Bailey the Cockapoo said:


> We have a cockapoo puppy, Bailey who is coming up to 11 weeks. He is the most adored little boy he is still waiting on his second injections but has done a puppy party at vets where he was very very shy and comes in the car on a lot of errands with us - I work from home and the kids play with him a lot when they get home from school. In the last couple of days he has started growling - it is not in a playful way. If he is lying chilling in his basket and is disturbed by one of the kids picking him up he does a low long growl - is this normal or any advice - I want to have a dog that grows up well mannered and that can play with the kids. With everything else he is gorgeous - already loves his lead plays beautifully and is very content and gets lots of attention, eats well just is quite shy around strangers and now growls


Cockers can be stellar resource guarders and this pup may be genetically wired to do this, but a puppy should have a place where he can go and be guaranteed never to be disturbed so that he feels safe; a dog is not a toy but a companion whose need for rest, solitude etc should be respected


----------



## rottiepointerhouse (Feb 9, 2014)

To be fair when I'm having a nice snooze and my OH disturbs me I give more than a warning growl  You mentioned his crate - I would make that his go to place and make sure the kids know they mustn't disturb him when he is in there.


----------



## Rafa (Jun 18, 2012)

I'm sure that if someone tried to lift you up when you were sleeping, you would probably, at the least say "Get Off".

That's what your puppy is saying.

It should be a firm rule with the children that they leave him alone when he's sleeping. They don't need to pick him up.


----------



## Bailey the Cockapoo (Apr 15, 2017)

Ok thanks - I did say when he is lying chilling in his basket - very often he is awake and chewing on a toy or just relaxing and NOT asleep just relaxing - unfortunately he has to be disturbed at times he has to be taken outside for a wee before we go out or go to bed - I am still surprised that he would growl - I'll have a chat to our vet at the next puppy class - thanks - just an ad on - very sensible person lovely household there are no kids pestering or treating our little puppy like a toy so don't want to give that impression at all just looking for advice on the growling from a gorgeous puppy who we want to raise into a lovely dog - is it something to just ignore or is it a concern - This is our first dog


----------



## smokeybear (Oct 19, 2011)

Bailey the Cockapoo said:


> Ok thanks - I did say when he is lying chilling in his basket - very often he is awake and chewing on a toy or just relaxing and NOT asleep just relaxing - unfortunately he has to be disturbed at times he has to be taken outside for a wee before we go out or go to bed - I am still surprised that he would growl - I'll have a chat to our vet at the next puppy class - thanks


Then call him out of his bed first.............


----------



## Sairy (Nov 22, 2016)

I agree with what has been said. When he is sleeping or relaxing make sure he is left alone.

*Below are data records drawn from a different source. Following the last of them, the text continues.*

(** X17: the JSON of a verdict tells what was compared. When the two lists
    of errors are [==], the key ["discrepancy"] is bound to the string
    ["none"]; when they are not, it is bound to a dict from which both
    lists can be read back with [PyreError.from_json]. In both cases
    ["full_check_time"] is the time measured. *)
Theorem verdict_to_json (measured : Runner.Measured) (total : Z) :
  ProfileLogs.total_of_totals
    (ProfileLogs.make (Runner.incremental_update_logs measured)
                      (Runner.cold_start_log measured)) = Ok total ->
  exists result,
    ResultComparison.to_json (Runner.verdict measured) false = Ok result
    /\ result !! "full_check_time" = Some (JInt (Runner.full_check_time measured))
    /\ if errors_eq (Runner.incremental_check_output measured)
                    (Runner.full_check_output measured)
       then result !! "discrepancy" = Some (JString "none")
       else exists arrays full_items incremental_items,
           result !! "discrepancy" = Some (JObject arrays)
           /\ arrays !! "full_check_output" = Some (JArray full_items)
           /\ arrays !! "incremental_check_output" = Some (JArray incremental_items)
           /\ comprehension PyreError.from_json full_items
              = Ok (Runner.full_check_output measured)
           /\ comprehension PyreError.from_json incremental_items
              = Ok (Runner.incremental_check_output measured).
Proof.
  intros Htotal. unfold ResultComparison.to_json, Runner.verdict.
  cbn [ResultComparison.profile_logs ResultComparison.full_check_time
       ResultComparison.discrepancy].
  rewrite Htotal. eexists. split; [reflexivity|].
  split; [by simplify_map_eq|].
  destruct (errors_eq _ _); [by simplify_map_eq|].
  eexists. exists (PyreError.asdict <$> Runner.full_check_output measured),
                  (PyreError.asdict <$> Runner.incremental_check_output measured).
  split; [by simplify_map_eq|].
  unfold InconsistentOutput.to_json.
  cbn [InconsistentOutput.full_check_output InconsistentOutput.incremental_check_output].
  split; [by simplify_map_eq|]. split; [by simplify_map_eq|].
  split; apply comprehension_asdict.
Qed.

Lemma verdict_to_json_witness :
  let measured :=
    {| Runner.cold_start_log := ∅;
       Runner.incremental_update_logs := [ {["total" := 3]}; {["total" := 4]} ];
       Runner.incremental_check_output := [Examples.error_a];
       Runner.full_check_output := [Examples.error_a; Examples.error_b];
       Runner.full_check_time := 250 |} in
  exists result arrays full_items incremental_items,
    ResultComparison.to_json (Runner.verdict measured) false = Ok result
    /\ result !! "full_check_time" = Some (JInt 250)
    /\ result !! "discrepancy" = Some (JObject arrays)
    /\ arrays !! "full_check_output" = Some (JArray full_items)
    /\ arrays !! "incremental_check_output" = Some (JArray incremental_items)
    /\ comprehension PyreError.from_json full_items
       = Ok [Examples.error_a; Examples.error_b]
    /\ comprehension PyreError.from_json incremental_items = Ok [Examples.error_a].
Proof.
  intros measured.
  destruct (verdict_to_json measured 7 eq_refl)
    as (result & Hjson & Htime & arrays & full_items & incremental_items & H).
  exists result, arrays, full_items, incremental_items.
  split; [exact Hjson|]. split; [exact Htime | exact H].
Defined.

End VerdictJson.

(** ** Waiting without end *)

Section Waiting.

Context (host : Host) (self : Runner.PyreRunner).

(** X18: [update] has no timeout. When there is an update step and the
    profiling endpoint keeps answering, with exit code 0, a list of logs
    no longer than the one the first step waits for, [update] does not
    return and does not raise: whatever number of iterations its loop is
    given, it uses them all. *)
Theorem update_waits_without_end (tr : list Event) :
  update_steps (new_state (Runner._specification self)) <> [] ->
  (forall tr', return_code (poll_output host self tr') = 0
               /\ exists logs,
                    json_loads_profile host incremental_updates
                      (stdout (poll_output host self tr')) = Ok logs
                    /\ (length logs <= 0)%nat) ->
  forall fuel, exists tr', Runner.update host fuel self tr = (Hangs, tr').
Proof.
  intros Hsteps Hstuck fuel. rewrite update_unfold.
  destruct (update_steps (new_state (Runner._specification self)))
    as [|step steps]; [done|].
  unfold enumerate. rewrite enumerate_from_cons, for_each_cons.
  destruct (poll_never_ends host self 0 Hstuck fuel
              (tr ++ [ApplyUpdate step (Runner._working_directory self)]))
    as [tr' Hpoll].
  exists tr'. rewrite bind_unfold. unfold update_body.
  rewrite bind_unfold. cbn [emit]. by rewrite Hpoll.
Qed.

If you need to move him for whatever reason then call him so he has chance to wake up and get up on his own accord. Make sure that he has a place that he can go where he is undisturbed (such as the crate). 

Out of interest, what is a puppy party?


----------



## Oldspot78 (Sep 15, 2016)

Our oldie is a nightmare to get up to go for her last wee but we have to get her all excited to get her out of her bed (even ringing the doorbell to get her up) I trust her 100% not to growl at me but she also trusts me 100% to not man handle her out of bed. It's not a criticism, she's our 3rd dog, you learn as you go


----------



## Bailey the Cockapoo (Apr 15, 2017)

I hadn't heard of one before but we received an invite from our vet - it is a 4 week course run by our vet where your puppy socialises with other puppies to get them used to other dogs - the vet also talks to the group of new dog owners about food, housetraining etc - next week will be about socialising the dogs and I believe we are going to talk about deworming and fleas - really good especially for the kids - the vet spoke to each owner in the exam room with the puppy too and we asked questions and they gave advice like better not to put water with the pellets as dry is better for teeth etc ....


----------



## Bailey the Cockapoo (Apr 15, 2017)

We will definitely call him from his bed first now thanks for advice - we thought we were disturbing him gently and quietly with a lovely strokes and ear rubs and tummy rubs - the kids talk to him and then lift which results in growling - I will get them to call him from now on


----------



## bogdog (Jan 1, 2014)

Sairy said:


> I agree with what has been said. When he is sleeping or relaxing make sure he is left alone. If you need to move him for whatever reason then call him so he has chance to wake up and get up on his own accord. Make sure that he has a place that he can go where he is undisturbed (such as the crate).
> 
> Out of interest, what is a puppy party?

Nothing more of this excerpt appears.